[Stored data entries]
= = = = = = =

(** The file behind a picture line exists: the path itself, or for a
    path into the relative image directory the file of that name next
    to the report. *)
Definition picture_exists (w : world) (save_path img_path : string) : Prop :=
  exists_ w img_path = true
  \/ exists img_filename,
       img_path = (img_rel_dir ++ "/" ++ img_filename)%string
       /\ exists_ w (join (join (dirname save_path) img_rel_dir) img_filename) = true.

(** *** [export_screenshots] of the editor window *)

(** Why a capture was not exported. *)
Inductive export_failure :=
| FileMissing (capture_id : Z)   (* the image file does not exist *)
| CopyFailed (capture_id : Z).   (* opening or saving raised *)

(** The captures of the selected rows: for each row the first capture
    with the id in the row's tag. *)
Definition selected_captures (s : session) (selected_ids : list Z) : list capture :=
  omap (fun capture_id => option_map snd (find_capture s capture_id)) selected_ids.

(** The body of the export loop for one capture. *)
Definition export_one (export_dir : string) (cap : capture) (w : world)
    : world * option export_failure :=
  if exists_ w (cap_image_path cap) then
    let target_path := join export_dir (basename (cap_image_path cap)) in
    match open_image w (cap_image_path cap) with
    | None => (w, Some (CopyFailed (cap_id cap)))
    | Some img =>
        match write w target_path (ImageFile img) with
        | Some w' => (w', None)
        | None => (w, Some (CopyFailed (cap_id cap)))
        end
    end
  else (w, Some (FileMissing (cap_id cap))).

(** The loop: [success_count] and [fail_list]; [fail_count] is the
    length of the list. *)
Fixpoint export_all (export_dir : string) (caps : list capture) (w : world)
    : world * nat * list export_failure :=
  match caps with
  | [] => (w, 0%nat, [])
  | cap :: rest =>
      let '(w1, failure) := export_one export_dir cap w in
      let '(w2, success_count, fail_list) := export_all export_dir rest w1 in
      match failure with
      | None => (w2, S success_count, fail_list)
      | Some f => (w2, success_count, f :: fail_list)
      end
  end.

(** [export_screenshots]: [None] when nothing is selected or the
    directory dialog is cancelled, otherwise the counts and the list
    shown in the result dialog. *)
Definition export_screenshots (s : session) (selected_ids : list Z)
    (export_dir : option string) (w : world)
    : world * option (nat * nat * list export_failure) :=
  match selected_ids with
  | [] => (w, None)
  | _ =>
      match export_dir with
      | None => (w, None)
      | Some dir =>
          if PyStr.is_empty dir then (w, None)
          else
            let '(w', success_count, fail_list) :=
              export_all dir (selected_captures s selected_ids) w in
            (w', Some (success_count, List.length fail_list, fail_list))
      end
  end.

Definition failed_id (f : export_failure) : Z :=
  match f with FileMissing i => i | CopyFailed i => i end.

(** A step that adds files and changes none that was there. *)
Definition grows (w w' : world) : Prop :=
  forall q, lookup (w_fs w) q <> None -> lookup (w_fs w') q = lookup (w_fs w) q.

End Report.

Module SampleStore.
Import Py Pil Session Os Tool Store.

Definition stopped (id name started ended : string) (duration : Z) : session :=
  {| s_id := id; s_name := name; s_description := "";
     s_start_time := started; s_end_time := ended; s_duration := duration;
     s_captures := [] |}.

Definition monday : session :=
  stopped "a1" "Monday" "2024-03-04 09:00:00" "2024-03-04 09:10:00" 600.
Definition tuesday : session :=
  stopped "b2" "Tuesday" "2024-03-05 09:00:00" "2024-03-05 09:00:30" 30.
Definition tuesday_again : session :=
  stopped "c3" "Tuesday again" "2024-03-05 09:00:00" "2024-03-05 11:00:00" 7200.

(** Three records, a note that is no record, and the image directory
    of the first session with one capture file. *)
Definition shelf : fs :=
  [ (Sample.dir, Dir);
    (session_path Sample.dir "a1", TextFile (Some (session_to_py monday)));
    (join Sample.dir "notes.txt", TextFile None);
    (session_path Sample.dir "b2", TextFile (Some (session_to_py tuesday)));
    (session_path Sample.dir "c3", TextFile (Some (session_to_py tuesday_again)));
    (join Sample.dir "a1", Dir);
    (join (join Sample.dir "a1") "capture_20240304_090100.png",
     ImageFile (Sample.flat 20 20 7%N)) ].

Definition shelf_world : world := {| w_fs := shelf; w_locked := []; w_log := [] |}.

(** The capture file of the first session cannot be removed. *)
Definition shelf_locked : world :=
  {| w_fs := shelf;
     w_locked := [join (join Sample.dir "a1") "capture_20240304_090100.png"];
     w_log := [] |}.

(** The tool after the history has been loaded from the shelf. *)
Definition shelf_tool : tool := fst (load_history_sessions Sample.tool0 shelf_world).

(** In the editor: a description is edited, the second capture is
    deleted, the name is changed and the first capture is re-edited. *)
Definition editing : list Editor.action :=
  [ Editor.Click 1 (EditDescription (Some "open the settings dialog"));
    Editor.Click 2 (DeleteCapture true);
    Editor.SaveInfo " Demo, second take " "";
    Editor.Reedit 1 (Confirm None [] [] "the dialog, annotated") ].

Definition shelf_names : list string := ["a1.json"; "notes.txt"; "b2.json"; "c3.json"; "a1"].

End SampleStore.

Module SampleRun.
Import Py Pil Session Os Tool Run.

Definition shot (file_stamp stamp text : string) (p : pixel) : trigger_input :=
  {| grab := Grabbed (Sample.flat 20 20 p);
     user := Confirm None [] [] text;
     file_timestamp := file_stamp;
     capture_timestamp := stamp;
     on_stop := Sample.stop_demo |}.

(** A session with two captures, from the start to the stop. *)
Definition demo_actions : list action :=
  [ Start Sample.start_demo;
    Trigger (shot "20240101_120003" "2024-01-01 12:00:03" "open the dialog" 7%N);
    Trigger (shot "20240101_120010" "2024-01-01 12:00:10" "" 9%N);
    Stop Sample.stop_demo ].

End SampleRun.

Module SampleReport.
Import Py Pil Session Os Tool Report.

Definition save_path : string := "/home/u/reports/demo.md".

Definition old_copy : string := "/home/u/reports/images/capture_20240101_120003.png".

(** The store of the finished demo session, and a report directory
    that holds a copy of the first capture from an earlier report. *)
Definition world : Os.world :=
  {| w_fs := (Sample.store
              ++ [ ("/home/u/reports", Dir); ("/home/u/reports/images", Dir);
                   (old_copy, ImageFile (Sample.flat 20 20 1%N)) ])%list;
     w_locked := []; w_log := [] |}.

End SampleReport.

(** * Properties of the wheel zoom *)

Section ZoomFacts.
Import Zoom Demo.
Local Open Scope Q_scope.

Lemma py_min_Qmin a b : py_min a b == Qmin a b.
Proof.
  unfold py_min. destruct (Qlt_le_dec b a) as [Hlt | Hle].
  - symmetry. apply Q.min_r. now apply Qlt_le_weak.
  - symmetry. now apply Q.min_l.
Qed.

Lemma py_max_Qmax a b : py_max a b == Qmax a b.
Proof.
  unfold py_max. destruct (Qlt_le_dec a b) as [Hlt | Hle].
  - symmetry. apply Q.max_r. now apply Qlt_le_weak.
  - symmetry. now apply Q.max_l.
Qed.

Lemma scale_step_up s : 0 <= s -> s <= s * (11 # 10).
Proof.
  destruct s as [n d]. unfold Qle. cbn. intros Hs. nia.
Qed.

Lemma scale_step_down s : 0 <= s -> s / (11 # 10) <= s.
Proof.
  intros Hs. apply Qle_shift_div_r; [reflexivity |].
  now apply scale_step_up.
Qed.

= = = = = = =

For the lines above, output exactly those from the line containing "s_captures := []" through the line containing "(Some (session_to_py tuesday)));", and skip the others.

     s_captures := [] |}.

Definition monday : session :=
  stopped "a1" "Monday" "2024-03-04 09:00:00" "2024-03-04 09:10:00" 600.
Definition tuesday : session :=
  stopped "b2" "Tuesday" "2024-03-05 09:00:00" "2024-03-05 09:00:30" 30.
Definition tuesday_again : session :=
  stopped "c3" "Tuesday again" "2024-03-05 09:00:00" "2024-03-05 11:00:00" 7200.

(** Three records, a note that is no record, and the image directory
    of the first session with one capture file. *)
Definition shelf : fs :=
  [ (Sample.dir, Dir);
    (session_path Sample.dir "a1", TextFile (Some (session_to_py monday)));
    (join Sample.dir "notes.txt", TextFile None);
    (session_path Sample.dir "b2", TextFile (Some (session_to_py tuesday)));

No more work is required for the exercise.